Ok, how do you STOP breastfeeding? Advice pls!

(15 Posts)
Englishgirlinwales22 Mon 04-Nov-13 17:50:16

Hi
My daughter, Seren, is 13 months old and we have been lucky in that we both seemed to take to breastfeeding straight away and I ebf for 10 months before I went back to work. She will now take formula at nursery and if for some reason I am not there (the handful of times I have been out for some much needed baby free time) but she completely refuses to take a bottle from me and, although I found breastfeeding easy, I am finding it really difficult to stop. My dh now seems to think I am breastfeeding for purely selfish reasons and makes jokes and comments about "bitty" etc and breastfeeding her forever, but I seriously don't know how to stop without it being a huge wrench for both her and me.
Do I just go on strike? Try and replace breastfeeding with normal milk gradually?
As an aside, does anyone feel as though they were pressured to breastfeed with the whole "breast is best" mentality, but then after 6 months it turns into "oh you are STILL breastfeeding?"

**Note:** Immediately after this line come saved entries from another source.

Lemma manipulate_point_Ok (voronoi : vtkPolyData) (radii : list R) (i : nat) (b : builder)
    (p : point) (r : R) (rs tl : list R) :
  Points voronoi !! i = Some p -> radii !! i = Some r ->
  radius_array b = rs ++ 0 :: tl -> length rs = i ->
  manipulate_point FindClosestPoint voronoi line_to_change locator factor radii i b =
  Ok (let q := deform nearest (Points line_to_change) factor (p, r) in
      mkBuilder (voronoi_points b ++ [q.1]) (cell_array b ++ [[i]]) (rs ++ q.2 :: tl)).
Proof.
  intros Hp Hr Hb Hi. unfold manipulate_point, GetPoint at 1. rewrite Hp. simpl.
  destruct (closest_lookup p) as [Hc Hf]. fold nearest. rewrite Hc. simpl.
  rewrite Hf. simpl. unfold GetTuple1. rewrite Hr. simpl.
  now rewrite (push_Ok b i _ _ rs tl Hb Hi).
Qed.

Lemma manipulate_loop (voronoi : vtkPolyData) (radii : list R)
    (todo done : list (point * R)) (b : builder) (rs tl : list R) :
  zip (Points voronoi) radii = done ++ todo ->
  radius_array b = rs ++ replicate (length todo) 0 ++ tl -> length rs = length done ->
  for_each (seq (length done) (length todo))
    (manipulate_point FindClosestPoint voronoi line_to_change locator factor radii) b =
  Ok (let new := deform nearest (Points line_to_change) factor <$> todo in
      mkBuilder (voronoi_points b ++ new.*1)
        (cell_array b ++ ((fun i => [i]) <$> seq (length done) (length todo)))
        (rs ++ new.*2 ++ tl)).
Proof.
  revert done b rs. induction todo as [| [p r] todo IH]; intros done b rs Hz Hb Hrs; simpl.
  - rewrite !app_nil_r. simpl in Hb. rewrite <- Hb. now destruct b.
  - assert (Hi : zip (Points voronoi) radii !! length done = Some (p, r)).
    { rewrite Hz. now apply list_lookup_middle. }
    apply lookup_zip_with_Some in Hi as (p' & r' & [= <- <-] & Hp & Hr).
    rewrite (manipulate_point_Ok voronoi radii (length done) b p r rs
               (replicate (length todo) 0 ++ tl) Hp Hr Hb Hrs). simpl.
    set (q := deform nearest (Points line_to_change) factor (p, r)).
    specialize (IH (done ++ [(p, r)])
                  (mkBuilder (voronoi_points b ++ [q.1]) (cell_array b ++ [[length done]])
                     (rs ++ q.2 :: replicate (length todo) 0 ++ tl))
                  (rs ++ [q.2])).
    assert (Hlen : length (done ++ [(p, r)]) = S (length done))
      by (rewrite length_app; simpl; lia).
    rewrite Hlen in IH. subst q. simpl in IH |- *. rewrite IH.
    + f_equal. f_equal; rewrite <- app_assoc; reflexivity.
    + now rewrite <- app_assoc.
    + now rewrite <- app_assoc.
    + rewrite length_app. simpl. lia.
Qed.

End Loops.

Lemma cloud_zip (d : vtkPolyData) (radii : list R) :
  PointData d !! radiusArrayName = Some radii -> cloud d = zip (Points d) radii.
Proof. intros H. unfold cloud. now rewrite H. Qed.

Lemma cloud_length (d : vtkPolyData) : has_radius d -> length (cloud d) = GetNumberOfPoints d.
Proof.
  intros (radii & Hr & Hlen). rewrite (cloud_zip d radii Hr), length_zip_with.
  unfold GetNumberOfPoints in *. lia.
Qed.

Lemma offset_point_Ok (diverging_voro : vtkPolyData) (v2 : point) (radii : list R)
    (i count : nat) (b : builder) (p : point) (r : R) (rs tl : list R) :
  Points diverging_voro !! i = Some p -> radii !! i = Some r ->
  radius_array b = rs ++ 0 :: tl -> length rs = count ->
  offset_point diverging_voro v2 radii i (b, count) =
  Ok (mkBuilder (voronoi_points b ++ [vadd p v2]) (cell_array b ++ [[count]])
        (rs ++ r :: tl), S count).
Proof.
  intros Hp Hr Hb Hc. unfold offset_point, GetPoint, GetTuple1. rewrite Hp, Hr. simpl.
  pose proof (push_Ok b count (vadd p v2) r rs tl Hb Hc) as Hpush.
  destruct (radius_SetTuple1 count r (InsertNextPoint (vadd p v2) b)) as [b' | |];
    simpl in *; try discriminate.
  now rewrite Hpush.
Qed.

Lemma offset_loop (diverging_voro : vtkPolyData) (v2 : point) (radii : list R)
    (todo done : list (point * R)) (b : builder) (count : nat) (rs tl : list R) :
  zip (Points diverging_voro) radii = done ++ todo ->
  radius_array b = rs ++ replicate (length todo) 0 ++ tl -> length rs = count ->
  for_each (seq (length done) (length todo)) (offset_point diverging_voro v2 radii)
    (b, count) =
  Ok (mkBuilder (voronoi_points b ++ ((fun q => vadd q.1 v2) <$> todo))
        (cell_array b ++ ((fun i => [i]) <$> seq count (length todo)))
        (rs ++ todo.*2 ++ tl),
      (count + length todo)%nat).
Proof.
  revert done b count rs.
  induction todo as [| [p r] todo IH]; intros done b count rs Hz Hb Hrs.
  - simpl. rewrite !app_nil_r, Nat.add_0_r. simpl in Hb. rewrite <- Hb. now destruct b.
  - cbn [length seq for_each].
    assert (Hi : zip (Points diverging_voro) radii !! length done = Some (p, r)).
    { rewrite Hz. now apply list_lookup_middle. }
    apply lookup_zip_with_Some in Hi as (p' & r' & [= <- <-] & Hp & Hr).
    rewrite (offset_point_Ok diverging_voro v2 radii (length done) count b p r rs
               (replicate (length todo) 0 ++ tl) Hp Hr Hb Hrs).
    specialize (IH (done ++ [(p, r)])
                  (mkBuilder (voronoi_points b ++ [vadd p v2]) (cell_array b ++ [[count]])
                     (rs ++ r :: replicate (length todo) 0 ++ tl))
                  (S count) (rs ++ [r])).
    assert (Hlen : length (done ++ [(p, r)]) = S (length done))
      by (rewrite length_app; simpl; lia).
    rewrite Hlen in IH. cbn [Py.bind]. rewrite IH.
    + simpl. f_equal. f_equal; [f_equal; rewrite <- app_assoc; reflexivity | lia].
    + now rewrite <- app_assoc.
    + now rewrite <- app_assoc.
    + rewrite length_app. simpl. lia.
Qed.

Section Branches.

Variable FindClosestPoint : list point -> point -> nat.
Variable line_to_change : vtkPolyData.
Variable factor : list R.

Hypothesis closest_in_range :
  forall p, (FindClosestPoint (Points line_to_change) p < GetNumberOfPoints line_to_change)%nat.
Hypothesis factor_length : length factor = GetNumberOfPoints line_to_change.

Let locator := vtk_point_locator line_to_change.
Let nearest := FindClosestPoint locator.

Let moved := moved_branch nearest (Points line_to_change) factor.

Lemma moved_length (branch : vtkPolyData * vtkPolyData) :
  branch_ok branch -> length (moved branch) = GetNumberOfPoints branch.2.
Proof.
  intros [_ H]. unfold moved, moved_branch, translate. rewrite length_fmap. now apply cloud_length.
Qed.

Lemma offset_branch_Ok (diverging_centerline : list vtkPolyData)
    (diverging_voronoi : list (option vtkPolyData)) (j count : nat) (b : builder)
    (centerline diverging_voro : vtkPolyData) (rs tl : list R) :
  diverging_centerline !! j = Some centerline ->
  diverging_voronoi !! j = Some (Some diverging_voro) ->
  branch_ok (centerline, diverging_voro) ->
  radius_array b = rs ++ replicate (GetNumberOfPoints diverging_voro) 0 ++ tl ->
  length rs = count ->
  offset_branch FindClosestPoint line_to_change locator factor diverging_centerline
    diverging_voronoi j (b, count) =
  Ok (mkBuilder (voronoi_points b ++ (moved (centerline, diverging_voro)).*1)
        (cell_array b
         ++ ((fun i => [i]) <$> seq count (length (moved (centerline, diverging_voro)))))
        (rs ++ (moved (centerline, diverging_voro)).*2 ++ tl),
      (count + length (moved (centerline, diverging_voro)))%nat).
Proof.
  intros Hc Hv [Hne Hrad] Hb Hrs. simpl in Hne, Hrad.
  pose proof (moved_length (centerline, diverging_voro) (conj Hne Hrad)) as Hml.
  destruct Hrad as (radii & Hradii & Hlen). simpl in Hml.
  unfold offset_branch, getitem. rewrite Hc. cbn [Py.bind].
  unfold GetPoint at 1. destruct (Points centerline) as [| a ps] eqn:Hps; [done |].
  cbn [lookup list_lookup Py.bind].
  destruct (closest_lookup FindClosestPoint line_to_change factor
              closest_in_range factor_length a) as [Hcl Hf].
  unfold locator. rewrite Hcl. cbn [Py.bind]. unfold getitem in Hf. rewrite Hf. cbn [Py.bind].
  rewrite Hv. cbn [Py.bind deref].
  unfold GetArray_GetTuple1. rewrite Hradii. cbn [Py.bind].
  assert (Hz : length (zip (Points diverging_voro) radii) = GetNumberOfPoints diverging_voro).
  { rewrite length_zip_with. unfold GetNumberOfPoints in *. lia. }
  rewrite <- Hz in Hb. rewrite <- Hz at 1.
  rewrite (offset_loop diverging_voro _ radii (zip (Points diverging_voro) radii) []
             b count rs tl eq_refl Hb Hrs).
  rewrite Hml, Hz.
  unfold moved, moved_branch, translate, attachment, displacement. cbn [fst snd]. rewrite Hps.
  cbn [hd]. rewrite (cloud_zip _ _ Hradii). unfold nearest, locator.
  rewrite <- !list_fmap_compose. reflexivity.
Qed.

Lemma branch_loop (diverging_centerline voros : list vtkPolyData)
    (todo done : list (vtkPolyData * vtkPolyData)) (b : builder) (count : nat)
    (rs tl : list R) :
  zip diverging_centerline voros = done ++ todo ->
  Forall branch_ok todo ->
  radius_array b = rs ++ replicate (length (concat (moved <$> todo))) 0 ++ tl ->
  length rs = count ->
  for_each (seq (length done) (length todo))
    (offset_branch FindClosestPoint line_to_change locator factor diverging_centerline
       (Some <$> voros)) (b, count) =
  Ok (mkBuilder (voronoi_points b ++ (concat (moved <$> todo)).*1)
        (cell_array b ++ ((fun i => [i]) <$> seq count (length (concat (moved <$> todo)))))
        (rs ++ (concat (moved <$> todo)).*2 ++ tl),
      (count + length (concat (moved <$> todo)))%nat).
Proof.
  revert done b count rs.
  induction todo as [| [cl bv] todo IH]; intros done b count rs Hz Hok Hb Hrs.
  - simpl. rewrite !app_nil_r, Nat.add_0_r. simpl in Hb. rewrite <- Hb. now destruct b.
  - cbn [length seq for_each].
    apply Forall_cons in Hok as [Hok1 Hok].
    assert (Hi : zip diverging_centerline voros !! length done = Some (cl, bv)).
    { rewrite Hz. now apply list_lookup_middle. }
    apply lookup_zip_with_Some in Hi as (cl' & bv' & [= <- <-] & Hcl & Hbv).
    assert (Hbv' : (Some <$> voros) !! length done = Some (Some bv)).
    { rewrite list_lookup_fmap, Hbv. reflexivity. }
    set (new := moved (cl, bv)) in *.
    set (rest := concat (moved <$> todo)) in *.
    assert (Hnew : length new = GetNumberOfPoints bv) by now apply moved_length.
    assert (Hcat : concat (moved <$> (cl, bv) :: todo) = new ++ rest) by reflexivity.
    rewrite Hcat in *. rewrite length_app, replicate_add, <- app_assoc, Hnew in Hb.
    rewrite (offset_branch_Ok diverging_centerline (Some <$> voros) (length done) count b
               cl bv rs (replicate (length rest) 0 ++ tl) Hcl Hbv' Hok1 Hb Hrs).
    fold new. cbn [Py.bind].
    specialize (IH (done ++ [(cl, bv)])
                  (mkBuilder (voronoi_points b ++ new.*1)
                     (cell_array b ++ ((fun i => [i]) <$> seq count (length new)))
                     (rs ++ new.*2 ++ replicate (length rest) 0 ++ tl))
                  (count + length new)%nat (rs ++ new.*2)).
    assert (Hlen : length (done ++ [(cl, bv)]) = S (length done))
      by (rewrite length_app; simpl; lia).
    rewrite Hlen in IH. rewrite IH.
    + cbn [voronoi_points cell_array radius_array].
      rewrite !fmap_app, length_app, seq_app, fmap_app, <- !app_assoc.
      f_equal. f_equal. lia.
    + now rewrite <- app_assoc.
    + exact Hok.
    + cbn [radius_array]. now rewrite <- app_assoc.
    + rewrite length_app, length_fmap. lia.
Qed.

Any tips/advice gratefully received!

tiktok Mon 04-Nov-13 18:04:29

Your dh is being unkind and a bit daft, sorry!

I am assuming your dd loves bf and loves the connection she has with you via bf....so how can it be 'selfish' any more than anything else you do with a toddler that she likes is 'selfish'?

Breastmilk remains a nutritious and healthy food/drink.

There is no reason to stop, unless you and/or your baby want to.

It is not unusual to be bf at this age either.

If you are sure you want to stop (why?smile ) then of course you would do it gradually - this allows your body to adjust and just as importantly, you and your baby to adjust emotionally.

Some mothers decide that they will not breastfeed at a certain time any more, and they offer a cup or a different activity/food instead.

Then they cut down more, over time, so the only feeding left is the time they most value - often the bedtime feed or the early morning one.

It sounds to me that your dh would help more by being less critical, and it would help you both if he could explain what exactly he is objecting to. Clearly, your dd is healthy and is able to take sustenance from other sources, so she is not dependant on you. So what's he worried about??

ThisIsMeNow Mon 04-Nov-13 18:10:00

Your husband is being a twat about this.
Do you want to stop altogether or just cut down to say one feed at night?
A complete stop is quite abrupt and you and dd may find it harsh. Cutting down to just one feed will obviously string it out but may make it easier.

bishbashboosh Mon 04-Nov-13 18:53:42

It's up to you wether you want to stop or not, I breasted all mine for 3 years. I managed to stop by rubbing lemon juice on my nipples and telling them my milk had gone yukky .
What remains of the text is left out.